The problem → What lines in the records below mention "destruct"? List them all.

Dataset →
(** X3. [getConfigPath] falls back to the default path when no argument is
    "--config" or "-c", and also when the only such flag is the last
    argument or is followed by an argument that starts with a dash. *)
Theorem getConfigPath_default default args :
  (forall a, In a args -> ProcessContainer.is_config a = false) ->
  ProcessContainer.getConfigPath default args = default
  /\ (forall flag, ProcessContainer.getConfigPath default (args ++ [flag]) = default)
  /\ (forall flag dashed rest,
         String.prefix "-" dashed = true ->
         (forall a, In a (dashed :: rest) -> ProcessContainer.is_config a = false) ->
         ProcessContainer.getConfigPath default (args ++ flag :: dashed :: rest) = default).
Proof.
  intros Hargs. split; [now apply getConfigPath_no_flag|]. split.
  - intros flag. induction args as [|a args IH]; [reflexivity|].
    cbn [app]. rewrite getConfigPath_plain by (apply Hargs; now left).
    apply IH. intros b Hb. apply Hargs. now right.
  - intros flag dashed rest Hdash Hrest. induction args as [|a args IH].
    + cbn [app]. rewrite getConfigPath_no_value by now apply next_arg_dashed.
      now apply getConfigPath_no_flag.
    + cbn [app]. rewrite getConfigPath_plain by (apply Hargs; now left).
      apply IH. intros b Hb. apply Hargs. now right.
Qed.

(** X4. Whatever the arguments, the result of [getConfigPath] is the
    default path or an argument that stands right after a "--config" or
    "-c" and does not start with a dash. *)
Theorem getConfigPath_sound default args :
  ProcessContainer.getConfigPath default args = default
  \/ exists pre flag post,
      args = pre ++ flag :: ProcessContainer.getConfigPath default args :: post
      /\ ProcessContainer.is_config flag = true
      /\ String.prefix "-" (ProcessContainer.getConfigPath default args) = false.
Proof.
  induction args as [|arg rest IH]; [now left|].
  assert (Hrec : ProcessContainer.getConfigPath default rest = default
                 \/ exists pre flag post,
                     arg :: rest
                     = pre ++ flag :: ProcessContainer.getConfigPath default rest :: post
                     /\ ProcessContainer.is_config flag = true
                     /\ String.prefix "-" (ProcessContainer.getConfigPath default rest) = false).
  { destruct IH as [IH|[pre [flag [post [Heq [Hflag Hdash]]]]]]; [now left|].
    right. exists (arg :: pre), flag, post. simpl. now rewrite <- Heq. }
  destruct (ProcessContainer.next_arg rest) as [nextArg|] eqn:Hnext;
    [|now rewrite getConfigPath_no_value].
  destruct (ProcessContainer.is_config arg) eqn:Hflag;
    [|now rewrite getConfigPath_plain].
  right. simpl. rewrite Hnext, Hflag.
  destruct rest as [|raw rest']; [discriminate Hnext|].
  simpl in Hnext.
  destruct (negb (String.eqb raw "") && String.prefix "-" raw) eqn:Hskip;
    [discriminate Hnext|].
  inversion Hnext. subst nextArg.
  exists [], arg, rest'. repeat split; [exact Hflag|].
  destruct raw as [|ch raw]; [reflexivity|exact Hskip].
Qed.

Output for this task →
  { destruct IH as [IH|[pre [flag [post [Heq [Hflag Hdash]]]]]]; [now left|].
  destruct (ProcessContainer.next_arg rest) as [nextArg|] eqn:Hnext;
  destruct (ProcessContainer.is_config arg) eqn:Hflag;
  destruct rest as [|raw rest']; [discriminate Hnext|].
  destruct (negb (String.eqb raw "") && String.prefix "-" raw) eqn:Hskip;
  destruct raw as [|ch raw]; [reflexivity|exact Hskip].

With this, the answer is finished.